Meanwhile in Florida, the Governor never issued a statewide mask mandate. Bars and restaurants have been back at full capacity since September. Florida schools have been open all school year. Families gathered for the holidays. And the state hosted the Super Bowl.

In 2020, Florida’s beaches stayed open for Spring Break, while California closed most beaches.

Disney World in Florida has been open since July, while Disney Land in California remains closed.

But Florida has the disadvantage of an older population— 20.9% of Floridans are above the age of 65, versus 14.8% of Californians, according to US Census data. And since people over 65 account for the preponderance of Covid deaths, Florida has a much higher percentage of at-risk population.

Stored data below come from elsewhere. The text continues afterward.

(** * VL01 → Suntech translation core

    A shallow embedding of [app/src/protocols/vl01/mapper.py] and
    [app/src/suntech/utils.py]: the binary VL01 location decoder, the alarm
    and heartbeat handlers, the alarm code table and the Suntech packet
    builders, together with the properties the specification states about
    them. *)

From Stdlib Require Import ZArith QArith Qabs Lia.
From Stdlib Require Import Strings.Ascii Strings.String Strings.Byte Lists.List.
From stdpp Require Import base option list strings gmap pretty.
Import ListNotations.

Local Open Scope string_scope.
Local Open Scope Z_scope.
Local Open Scope list_scope.

(** ** Python values used by the code *)

(** [bytes]: a sequence of 8-bit values. *)
Abbreviation bytes := (list byte).

Definition byte_val (b : byte) : Z := Z.of_N (Byte.to_N b).

(** The exceptions the modelled code can raise. [struct.error],
    [ValueError], [IndexError], ... are all subclasses of [Exception]. *)
Inductive exn :=
| StructError | ValueError | IndexError | KeyError
| AttributeError | TypeError | UnicodeEncodeError.

Inductive result (A : Type) :=
| Ok (a : A)
| Raise (e : exn).
Arguments Ok {A} a.
Arguments Raise {A} e.

Definition rbind {A B} (r : result A) (k : A → result B) : result B :=
  match r with Ok a => k a | Raise e => Raise e end.

(** [body[i]] for a non-negative index. *)
Definition index (body : bytes) (i : nat) : result Z :=
  match body !! i with
  | Some b => Ok (byte_val b)
  | None => Raise IndexError
  end.

(** [body[a:b]] for non-negative bounds: out-of-range bounds are clamped,
    never an error. *)
Definition slice (a b : nat) (body : bytes) : bytes := take (b - a) (drop a body).

(** Big-endian value of a byte string. *)
Definition be_uint (bs : bytes) : Z :=
  fold_left (λ acc b, acc * 256 + byte_val b) bs 0.

(** [struct.unpack(">H", bs)[0]], [struct.unpack(">I", bs)[0]]: the buffer
    must have exactly the size of the format. *)
Definition unpack_uint (size : nat) (bs : bytes) : result Z :=
  if decide (length bs = size) then Ok (be_uint bs) else Raise StructError.

Definition unpack_H : bytes → result Z := unpack_uint 2.
Definition unpack_I : bytes → result Z := unpack_uint 4.

(** [struct.unpack(">II", bs)]. *)
Definition unpack_II (bs : bytes) : result (Z * Z) :=
  if decide (length bs = 8%nat)
  then Ok (be_uint (take 4 bs), be_uint (drop 4 bs))
  else Raise StructError.

(** [struct.unpack(">BBBBBB", bs)]. *)
Definition unpack_BBBBBB (bs : bytes) : result (Z * Z * Z * Z * Z * Z) :=
  match bs with
  | [b0; b1; b2; b3; b4; b5] =>
      Ok (byte_val b0, byte_val b1, byte_val b2, byte_val b3, byte_val b4, byte_val b5)
  | _ => Raise StructError
  end.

We’ve also been hearing from our media overlords for months about how wonderful and effective the harsh lockdowns in California are, and how dangerous things are in Florida. So it would be easy to think that Covid case rates and death rates in Flordia would be dramatically higher than in California. But that’s not the reality.

CDC statistics show that the Covid-19 case rates and death rates since the beginning of the pandemic are nearly identical in both states. (Unsurprisingly, Florida’s death rate is a whopping 40% lower than in the State of New York, along with dozens of other states.) Yet despite California and Florida having nearly identical public health outcomes, their diverging strategies have had an enormous economic impact:

• In January 2020, California’s unemployment rate was 3.9%. Today, it is 9.3%.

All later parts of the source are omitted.